(Your objective)
For the word "items", return each line of the data in which it occurs.

(Saved entries)
════
(** [Map::insert] into a map that holds no greater key: replace the field, or
    add it at the end. *)
Fixpoint field_insert (k : string) (v : Value) (fs : list (string * Value)) :=
  match fs with
  | [] => [(k, v)]
  | (k', v') :: fs => if String.eqb k k' then (k, v) :: fs else (k', v') :: field_insert k v fs
  end.

(** [Vec<&String>::sort_unstable]: byte order of strings. *)
Definition sort_strings (l : list string) : list string := merge_sort String.le l.

(** The loop over the sorted keys; [fields] holds the canonical form of each
    field of the map. *)
Fixpoint canonical_fields (keys : list string) (fields out : list (string * Value))
    : list (string * Value) :=
  match keys with
  | [] => out
  | key :: keys =>
    match field_get key fields with
    | Some v => canonical_fields keys fields (field_insert key v out)
    | None => canonical_fields keys fields out
    end
  end.

(** [src crates/aros-types/src/canonical.rs 7-24 canonicalize_value] *)
Fixpoint canonicalize_value (value : Value) : Value :=
  match value with
  | JObject map =>
    let keys := sort_strings map.*1 in
    let canon := (fix go fs := match fs with
                               | [] => []
                               | (k, v) :: fs => (k, canonicalize_value v) :: go fs
                               end) map in
    JObject (canonical_fields keys canon [])
  | JArray items => JArray (List.map canonicalize_value items)
  | other => other
  end.

(** ** Interfaces to [serde_json] and the hash crates *)

Class JsonLib := {
  (** [serde_json::to_vec] on a value. *)
  json_to_vec : Value → string;
  (** [serde_json::from_slice]. *)
  json_from_slice : string → option Value;
}.

(** [serde::Serialize] through [serde_json::to_value], and [Deserialize] through
    [serde_json::from_value]. *)
Class Serialize (T : Type) := {
  to_value : T → result string Value;
}.

Class Deserialize (T : Type) := {
  from_value : Value → option T;
}.

Class HashLib := {
  (** [blake3::hash(bytes).to_hex()]. *)
  blake3_hex : string → string;
  (** [hex::encode(Sha256::digest(bytes))]. *)
  sha256_hex : string → string;
}.

Inductive TypesError :=
| TeJson (e : string)
| TeInvalidId (s : string)
| TeInvalidNetwork (s : string)
| TeCanonical (s : string)
| TeInvalidCampaign (s : string).

(** [src crates/aros-types/src/canonical.rs 26-30 to_canonical_json] *)
Definition to_canonical_json `{JsonLib, Serialize T} (value : T) : result TypesError string :=
  as_value ← map_err TeJson (to_value value);
  let canonical := canonicalize_value as_value in
  Ok (json_to_vec canonical).

(** [src crates/aros-types/src/canonical.rs 50-55 DigestPair] *)
Record DigestPair := mkDigestPair { blake3 : string; sha256 : string; canonical_len : N }.

(** [src crates/aros-types/src/canonical.rs 41-48 hash_canonical] *)
Definition hash_canonical `{JsonLib, HashLib, Serialize T} (value : T)
    : result TypesError DigestPair :=
  bytes ← to_canonical_json value;
  Ok {| blake3 := blake3_hex bytes; sha256 := sha256_hex bytes;
        canonical_len := N.of_nat (str_len bytes) |}.

(** ** Well-formed values and equality up to field order *)

(** Unique keys in every object, and no float. *)
Fixpoint value_wf (v : Value) : Prop :=
  match v with
  | JNumberV (Float _) => False
  | JArray items =>
    (fix go l := match l with [] => True | v :: l => value_wf v ∧ go l end) items
  | JObject fs =>
    NoDup fs.*1 ∧
    (fix go l := match l with [] => True | (_, v) :: l => value_wf v ∧ go l end) fs
  | _ => True
  end.

(** Equality of JSON values: the fields of an object are unordered. *)
Inductive veq : Value → Value → Prop :=
| veq_null : veq JNull JNull
| veq_bool b : veq (JBool b) (JBool b)
| veq_number n : veq (JNumberV n) (JNumberV n)
| veq_string s : veq (JString s) (JString s)
| veq_array l1 l2 : Forall2 veq l1 l2 → veq (JArray l1) (JArray l2)
| veq_object f1 f2 f2' :
    f2 ≡ₚ f2' → Forall2 (λ a b, a.1 = b.1 ∧ veq a.2 b.2) f1 f2' →
    veq (JObject f1) (JObject f2).

Lemma value_wf_array l : value_wf (JArray l) ↔ Forall value_wf l.
Proof. induction l as [|v l IH]; [done|]. rewrite Forall_cons, <- IH. done. Qed.

Lemma value_wf_object fs :
  value_wf (JObject fs) ↔ NoDup fs.*1 ∧ Forall (λ kv, value_wf kv.2) fs.
Proof.
  simpl. apply and_iff_compat_l. induction fs as [|[k v] fs IH]; [done|].
  rewrite Forall_cons, <- IH. done.
Qed.

Definition canon_field (kv : string * Value) : string * Value := (kv.1, canonicalize_value kv.2).

Lemma canonicalize_object fs :
  canonicalize_value (JObject fs) =
  JObject (canonical_fields (sort_strings fs.*1) (canon_field <$> fs) []).
Proof.
  simpl. do 2 f_equal. induction fs as [|[k v] fs IH]; [done|]. by rewrite IH.
Qed.

Lemma field_get_elem k v fs :
  NoDup fs.*1 → field_get k fs = Some v ↔ (k, v) ∈ fs.
Proof.
  induction fs as [|[k' v'] fs IH]; cbn; [set_solver|].
  rewrite NoDup_cons. intros [Hnot Hnd]. rewrite elem_of_cons.
  destruct (String.eqb_spec k k') as [->|Hne].
  - split; [naive_solver|]. intros [[= ->]|Hin]; [done|].
    destruct Hnot. apply list_elem_of_fmap. by exists (k', v).
  - rewrite IH by done. naive_solver.
Qed.

Lemma field_insert_fresh k v fs : k ∉ fs.*1 → field_insert k v fs = fs ++ [(k, v)].
Proof.
  induction fs as [|[k' v'] fs IH]; cbn; [done|]. rewrite not_elem_of_cons.
  intros [Hne Hin]. destruct (String.eqb_spec k k'); [done|]. by rewrite IH.
Qed.

(** The fields in the order of [keys]. *)
Definition pick (fs : list (string * Value)) (keys : list string) : list (string * Value) :=
  omap (λ k, pair k <$> field_get k fs) keys.

Lemma pick_keys fs keys k : k ∈ (pick fs keys).*1 → k ∈ keys.
Proof.
  unfold pick. intros ([k' v] & -> & Hin)%list_elem_of_fmap.
  apply list_elem_of_omap in Hin as (k'' & Hk & E).
  destruct (field_get k'' fs); by simplify_eq/=.
Qed.

(** The loop of [canonicalize_value] over distinct keys picks the fields in
    that order. *)
Lemma canonical_fields_pick keys fs out :
  NoDup keys → (∀ k, k ∈ keys → k ∉ out.*1) →
  canonical_fields keys fs out = out ++ pick fs keys.
Proof.
  revert out. induction keys as [|k keys IH]; intros out; cbn.
  - intros _ _. by rewrite app_nil_r.
  - rewrite NoDup_cons. intros [Hk Hnd] Hout. unfold pick in *. cbn.
    destruct (field_get k fs) as [v|]; cbn.
    + rewrite field_insert_fresh by (apply Hout; set_solver). rewrite IH.
      * by rewrite <- app_assoc.
      * done.
      * intros k' Hk'. rewrite fmap_app, elem_of_app. cbn. set_solver.
    + apply IH; [done|]. set_solver.
Qed.

Lemma pick_perm fs keys : NoDup fs.*1 → keys ≡ₚ fs.*1 → pick fs keys ≡ₚ fs.
Proof.
  intros Hnd Hp. unfold pick. rewrite (omap_Permutation _ _ _ Hp). clear Hp.
  enough (omap (λ k, pair k <$> field_get k fs) fs.*1 = fs) as ->; [done|].
  assert (∀ l, l ⊆ fs → omap (λ k, pair k <$> field_get k fs) l.*1 = l) as H; [|by apply H].
  induction l as [|[k v] l IH]; intros Hl; [done|]. cbn.
  rewrite (proj2 (field_get_elem k v fs Hnd)) by set_solver. cbn. f_equal. apply IH. set_solver.
Qed.

Lemma canon_field_keys fs : (canon_field <$> fs).*1 = fs.*1.
Proof. rewrite <- list_fmap_compose. by apply list_fmap_ext. Qed.

Lemma sort_strings_perm l : sort_strings l ≡ₚ l.
Proof. apply merge_sort_Permutation. Qed.

Lemma sort_strings_sorted l : StronglySorted String.le (sort_strings l).
Proof. apply Sorted_StronglySorted; [|apply Sorted_merge_sort]; apply _. Qed.

(** The canonical fields are the canonical forms of the fields, in key order. *)
Lemma canonicalize_object_pick fs :
  NoDup fs.*1 →
  canonicalize_value (JObject fs) = JObject (pick (canon_field <$> fs) (sort_strings fs.*1)).
Proof.
  intros Hnd. rewrite canonicalize_object, canonical_fields_pick; [done| |set_solver].
  by rewrite sort_strings_perm.
Qed.

(** ** Canonical form *)

Lemma pick_fmap_perm fs :
  NoDup fs.*1 → pick (canon_field <$> fs) (sort_strings fs.*1) ≡ₚ canon_field <$> fs.
Proof.
  intros Hnd. apply pick_perm; rewrite canon_field_keys; [done|apply sort_strings_perm].
Qed.

Lemma field_get_perm k fs1 fs2 : NoDup fs1.*1 → fs1 ≡ₚ fs2 → field_get k fs1 = field_get k fs2.
Proof.
  intros Hnd Hp. assert (NoDup fs2.*1) by (by rewrite <- Hp).
  apply option_eq. intros v. rewrite !field_get_elem by done. by rewrite Hp.
Qed.

Lemma sort_strings_eq l1 l2 : l1 ≡ₚ l2 → sort_strings l1 = sort_strings l2.
Proof.
  intros Hp. apply (StronglySorted_unique String.le); [apply sort_strings_sorted..|].
  by rewrite !sort_strings_perm.
Qed.

(** Permuting the fields of an object does not change its canonical form. *)
Lemma canonicalize_perm fs1 fs2 :
  NoDup fs1.*1 → canon_field <$> fs1 ≡ₚ canon_field <$> fs2 →
  canonicalize_value (JObject fs1) = canonicalize_value (JObject fs2).
Proof.
  intros Hnd Hp. assert (fs1.*1 ≡ₚ fs2.*1) as Hk.
  { rewrite <- (canon_field_keys fs1), <- (canon_field_keys fs2). by rewrite Hp. }
  rewrite !canonicalize_object_pick; [|by rewrite <- Hk|done].
  rewrite (sort_strings_eq _ _ Hk). f_equal. unfold pick. apply list_omap_ext.
  apply Forall_Forall2_diag, Forall_forall. intros k _.
  rewrite (field_get_perm k (canon_field <$> fs1) (canon_field <$> fs2)); [done| |done].
  by rewrite canon_field_keys.
Qed.

Lemma canonicalize_veq v w :
  value_wf v → value_wf w → veq v w → canonicalize_value v = canonicalize_value w.
Proof.
  revert w. induction v as [|b|n|s|items IH|fs IH] using Value_rect_nested;
    intros w Hv Hw Heq; inversion Heq as [| | | |?? Hl|f1 f2 f2' Hp Hf]; subst; try done.
  - simpl. f_equal. apply value_wf_array in Hv, Hw. clear Heq.
    revert Hw. induction Hl as [|x y l1 l2 Hxy Hl IHl]; intros Hw; simpl; [done|].
    inversion_clear IH. inversion_clear Hv. inversion_clear Hw. f_equal; auto.
  - apply value_wf_object in Hv as [Hnd Hv], Hw as [_ Hw].
    apply canonicalize_perm; [done|]. rewrite Hp in Hw |- *. apply reflexive_eq.
    clear Heq Hp Hnd f2. revert Hw.
    induction Hf as [|[k1 x] [k2 y] l1 l2 [Hk Hxy] Hl IHl]; intros Hw; [done|].
    inversion_clear IH. inversion_clear Hv. inversion_clear Hw. cbn in *. subst.
    f_equal; [|by apply IHl]. unfold canon_field. cbn. f_equal. by auto.
Qed.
════
(Task output)
  | JArray items => JArray (List.map canonicalize_value items)
  | JArray items =>
    (fix go l := match l with [] => True | v :: l => value_wf v ∧ go l end) items
  revert w. induction v as [|b|n|s|items IH|fs IH] using Value_rect_nested;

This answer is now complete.